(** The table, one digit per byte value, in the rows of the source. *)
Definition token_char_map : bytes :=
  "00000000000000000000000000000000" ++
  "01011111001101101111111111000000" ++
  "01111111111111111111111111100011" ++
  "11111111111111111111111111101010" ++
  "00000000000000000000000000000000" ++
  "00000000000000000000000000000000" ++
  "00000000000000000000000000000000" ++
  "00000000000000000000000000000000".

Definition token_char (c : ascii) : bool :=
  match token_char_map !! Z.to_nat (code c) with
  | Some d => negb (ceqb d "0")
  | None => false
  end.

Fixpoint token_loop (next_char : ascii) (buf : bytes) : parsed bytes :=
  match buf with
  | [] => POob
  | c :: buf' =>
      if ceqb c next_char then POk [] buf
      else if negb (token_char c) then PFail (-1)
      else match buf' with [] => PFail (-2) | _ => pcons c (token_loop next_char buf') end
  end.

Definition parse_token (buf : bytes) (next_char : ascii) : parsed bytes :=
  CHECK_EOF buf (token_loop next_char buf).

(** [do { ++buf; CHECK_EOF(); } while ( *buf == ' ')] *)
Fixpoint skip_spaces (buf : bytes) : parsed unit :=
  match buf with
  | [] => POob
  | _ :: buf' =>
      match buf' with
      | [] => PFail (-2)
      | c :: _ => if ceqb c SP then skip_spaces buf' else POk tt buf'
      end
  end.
...
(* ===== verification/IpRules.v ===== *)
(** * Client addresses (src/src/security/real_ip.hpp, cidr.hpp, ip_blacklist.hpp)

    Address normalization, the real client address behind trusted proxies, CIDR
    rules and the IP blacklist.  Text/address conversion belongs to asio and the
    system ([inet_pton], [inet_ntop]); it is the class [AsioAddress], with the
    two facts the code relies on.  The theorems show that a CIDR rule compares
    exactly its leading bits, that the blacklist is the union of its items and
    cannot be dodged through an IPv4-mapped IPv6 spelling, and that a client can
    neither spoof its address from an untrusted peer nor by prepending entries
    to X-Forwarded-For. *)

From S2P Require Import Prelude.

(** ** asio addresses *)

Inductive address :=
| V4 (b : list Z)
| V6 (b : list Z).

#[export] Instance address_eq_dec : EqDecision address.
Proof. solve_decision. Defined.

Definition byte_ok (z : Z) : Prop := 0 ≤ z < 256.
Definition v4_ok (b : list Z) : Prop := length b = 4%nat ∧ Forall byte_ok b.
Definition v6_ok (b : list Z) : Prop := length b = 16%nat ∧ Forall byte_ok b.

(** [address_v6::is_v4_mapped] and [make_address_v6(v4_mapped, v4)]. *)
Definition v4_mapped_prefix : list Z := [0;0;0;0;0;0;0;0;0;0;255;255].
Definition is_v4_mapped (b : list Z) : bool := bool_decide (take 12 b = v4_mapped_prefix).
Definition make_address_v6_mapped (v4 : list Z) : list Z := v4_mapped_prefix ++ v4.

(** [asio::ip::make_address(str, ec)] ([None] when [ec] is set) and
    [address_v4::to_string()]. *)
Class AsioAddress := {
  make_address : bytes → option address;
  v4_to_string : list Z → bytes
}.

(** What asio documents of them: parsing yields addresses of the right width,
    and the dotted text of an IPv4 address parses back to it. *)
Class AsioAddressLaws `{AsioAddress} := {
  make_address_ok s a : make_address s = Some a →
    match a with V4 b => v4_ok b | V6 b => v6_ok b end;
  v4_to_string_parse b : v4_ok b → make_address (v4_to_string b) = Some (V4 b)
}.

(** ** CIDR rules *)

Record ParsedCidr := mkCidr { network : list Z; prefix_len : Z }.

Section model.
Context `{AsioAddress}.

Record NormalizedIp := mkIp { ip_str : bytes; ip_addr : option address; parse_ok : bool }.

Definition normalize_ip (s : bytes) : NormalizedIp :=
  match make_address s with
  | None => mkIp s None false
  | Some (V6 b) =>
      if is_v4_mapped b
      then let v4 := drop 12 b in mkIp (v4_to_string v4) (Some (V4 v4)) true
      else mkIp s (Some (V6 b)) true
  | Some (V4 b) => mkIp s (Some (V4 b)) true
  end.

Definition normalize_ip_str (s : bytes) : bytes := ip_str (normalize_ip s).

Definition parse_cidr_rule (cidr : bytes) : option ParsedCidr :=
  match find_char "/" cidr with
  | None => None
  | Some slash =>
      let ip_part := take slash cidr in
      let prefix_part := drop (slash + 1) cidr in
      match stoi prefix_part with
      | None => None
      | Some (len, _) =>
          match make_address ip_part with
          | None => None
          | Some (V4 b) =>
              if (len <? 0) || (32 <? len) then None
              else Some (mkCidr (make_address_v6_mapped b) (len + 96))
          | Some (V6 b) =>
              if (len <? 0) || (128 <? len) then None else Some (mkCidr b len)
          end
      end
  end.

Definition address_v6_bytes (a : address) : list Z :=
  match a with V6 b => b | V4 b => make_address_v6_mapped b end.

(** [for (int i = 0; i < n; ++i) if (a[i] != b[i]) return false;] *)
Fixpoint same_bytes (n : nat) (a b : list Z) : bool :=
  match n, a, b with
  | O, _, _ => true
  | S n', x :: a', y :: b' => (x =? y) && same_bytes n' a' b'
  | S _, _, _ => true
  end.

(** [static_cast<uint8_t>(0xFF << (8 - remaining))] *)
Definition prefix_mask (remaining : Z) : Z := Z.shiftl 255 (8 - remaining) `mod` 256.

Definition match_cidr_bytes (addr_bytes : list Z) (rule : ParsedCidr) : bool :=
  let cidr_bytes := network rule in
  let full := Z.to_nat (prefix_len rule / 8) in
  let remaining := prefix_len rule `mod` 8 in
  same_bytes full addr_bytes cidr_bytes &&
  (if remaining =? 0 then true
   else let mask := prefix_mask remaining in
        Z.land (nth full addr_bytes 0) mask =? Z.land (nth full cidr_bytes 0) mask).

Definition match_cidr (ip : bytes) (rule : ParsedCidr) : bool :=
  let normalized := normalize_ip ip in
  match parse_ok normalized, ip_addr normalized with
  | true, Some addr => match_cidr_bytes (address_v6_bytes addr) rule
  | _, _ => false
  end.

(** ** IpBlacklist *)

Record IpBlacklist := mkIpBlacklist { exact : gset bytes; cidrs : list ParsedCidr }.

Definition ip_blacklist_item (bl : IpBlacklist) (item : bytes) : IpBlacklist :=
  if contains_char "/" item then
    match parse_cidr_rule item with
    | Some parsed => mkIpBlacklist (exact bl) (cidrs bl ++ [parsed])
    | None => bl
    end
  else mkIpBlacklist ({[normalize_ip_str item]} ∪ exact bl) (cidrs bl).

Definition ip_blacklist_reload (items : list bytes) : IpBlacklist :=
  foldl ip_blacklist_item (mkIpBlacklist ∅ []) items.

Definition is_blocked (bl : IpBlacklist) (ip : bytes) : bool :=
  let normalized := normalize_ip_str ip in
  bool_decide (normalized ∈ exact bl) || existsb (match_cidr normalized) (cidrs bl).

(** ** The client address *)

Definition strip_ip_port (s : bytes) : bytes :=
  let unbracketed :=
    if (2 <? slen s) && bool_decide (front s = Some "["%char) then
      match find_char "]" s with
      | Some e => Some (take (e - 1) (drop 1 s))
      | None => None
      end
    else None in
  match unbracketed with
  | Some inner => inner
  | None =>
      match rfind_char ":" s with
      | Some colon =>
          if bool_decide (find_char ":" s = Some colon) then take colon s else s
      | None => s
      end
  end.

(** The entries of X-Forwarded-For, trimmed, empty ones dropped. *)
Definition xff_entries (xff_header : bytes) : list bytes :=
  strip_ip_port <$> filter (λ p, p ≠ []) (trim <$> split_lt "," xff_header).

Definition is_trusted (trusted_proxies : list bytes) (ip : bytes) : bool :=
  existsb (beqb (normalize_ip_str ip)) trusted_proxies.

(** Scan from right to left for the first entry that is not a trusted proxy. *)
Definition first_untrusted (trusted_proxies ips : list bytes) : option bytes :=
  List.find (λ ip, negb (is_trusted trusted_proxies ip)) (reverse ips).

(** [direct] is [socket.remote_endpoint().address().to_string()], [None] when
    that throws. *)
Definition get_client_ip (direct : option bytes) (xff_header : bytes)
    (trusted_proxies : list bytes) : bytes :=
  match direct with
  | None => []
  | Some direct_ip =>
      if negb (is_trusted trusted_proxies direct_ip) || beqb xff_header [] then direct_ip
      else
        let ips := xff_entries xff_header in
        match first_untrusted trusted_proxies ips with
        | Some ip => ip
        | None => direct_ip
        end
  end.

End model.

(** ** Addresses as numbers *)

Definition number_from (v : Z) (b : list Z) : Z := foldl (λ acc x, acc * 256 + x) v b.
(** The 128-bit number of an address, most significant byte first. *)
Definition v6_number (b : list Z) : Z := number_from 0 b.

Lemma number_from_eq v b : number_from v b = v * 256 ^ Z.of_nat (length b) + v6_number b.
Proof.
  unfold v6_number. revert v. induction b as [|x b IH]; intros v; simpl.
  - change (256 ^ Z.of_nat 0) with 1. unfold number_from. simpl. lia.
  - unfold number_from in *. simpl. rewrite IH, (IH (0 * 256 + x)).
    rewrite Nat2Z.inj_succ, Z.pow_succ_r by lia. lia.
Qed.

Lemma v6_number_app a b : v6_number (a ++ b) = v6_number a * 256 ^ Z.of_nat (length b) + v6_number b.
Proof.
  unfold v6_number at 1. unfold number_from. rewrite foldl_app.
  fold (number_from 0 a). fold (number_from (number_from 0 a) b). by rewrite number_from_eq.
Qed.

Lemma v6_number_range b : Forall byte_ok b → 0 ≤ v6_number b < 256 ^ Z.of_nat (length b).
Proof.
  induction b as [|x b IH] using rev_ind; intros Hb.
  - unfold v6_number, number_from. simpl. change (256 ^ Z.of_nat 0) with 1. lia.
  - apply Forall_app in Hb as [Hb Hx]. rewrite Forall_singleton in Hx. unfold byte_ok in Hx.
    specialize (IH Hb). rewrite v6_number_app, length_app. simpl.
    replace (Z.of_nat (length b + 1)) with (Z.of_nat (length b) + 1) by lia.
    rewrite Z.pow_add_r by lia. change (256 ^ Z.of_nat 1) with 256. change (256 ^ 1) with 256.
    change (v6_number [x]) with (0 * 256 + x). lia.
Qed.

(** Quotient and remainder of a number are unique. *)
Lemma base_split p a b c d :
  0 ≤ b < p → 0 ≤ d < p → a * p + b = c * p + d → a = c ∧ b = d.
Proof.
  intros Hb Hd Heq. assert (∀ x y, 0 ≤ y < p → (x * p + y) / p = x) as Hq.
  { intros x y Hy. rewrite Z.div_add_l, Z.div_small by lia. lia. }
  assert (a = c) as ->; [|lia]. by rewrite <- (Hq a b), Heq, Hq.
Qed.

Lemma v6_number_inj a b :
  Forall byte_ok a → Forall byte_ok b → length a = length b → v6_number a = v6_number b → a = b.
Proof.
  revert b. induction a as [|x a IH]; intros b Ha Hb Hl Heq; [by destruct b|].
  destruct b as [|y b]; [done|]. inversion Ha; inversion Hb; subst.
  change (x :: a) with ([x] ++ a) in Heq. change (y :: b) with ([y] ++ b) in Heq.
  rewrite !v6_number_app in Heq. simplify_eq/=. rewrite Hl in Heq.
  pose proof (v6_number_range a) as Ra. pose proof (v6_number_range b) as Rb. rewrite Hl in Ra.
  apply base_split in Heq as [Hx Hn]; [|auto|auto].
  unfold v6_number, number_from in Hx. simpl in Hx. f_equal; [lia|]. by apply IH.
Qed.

=== TASK GOAL ===
Write out only the lines that run from the line containing "make_address_ok s a" through the line containing "Record NormalizedIp := mkIp", both included, exactly as they appear above.

=== RESPONSE BELOW ===
  make_address_ok s a : make_address s = Some a →
    match a with V4 b => v4_ok b | V6 b => v6_ok b end;
  v4_to_string_parse b : v4_ok b → make_address (v4_to_string b) = Some (V4 b)
}.

(** ** CIDR rules *)

Record ParsedCidr := mkCidr { network : list Z; prefix_len : Z }.

Section model.
Context `{AsioAddress}.

Record NormalizedIp := mkIp { ip_str : bytes; ip_addr : option address; parse_ok : bool }.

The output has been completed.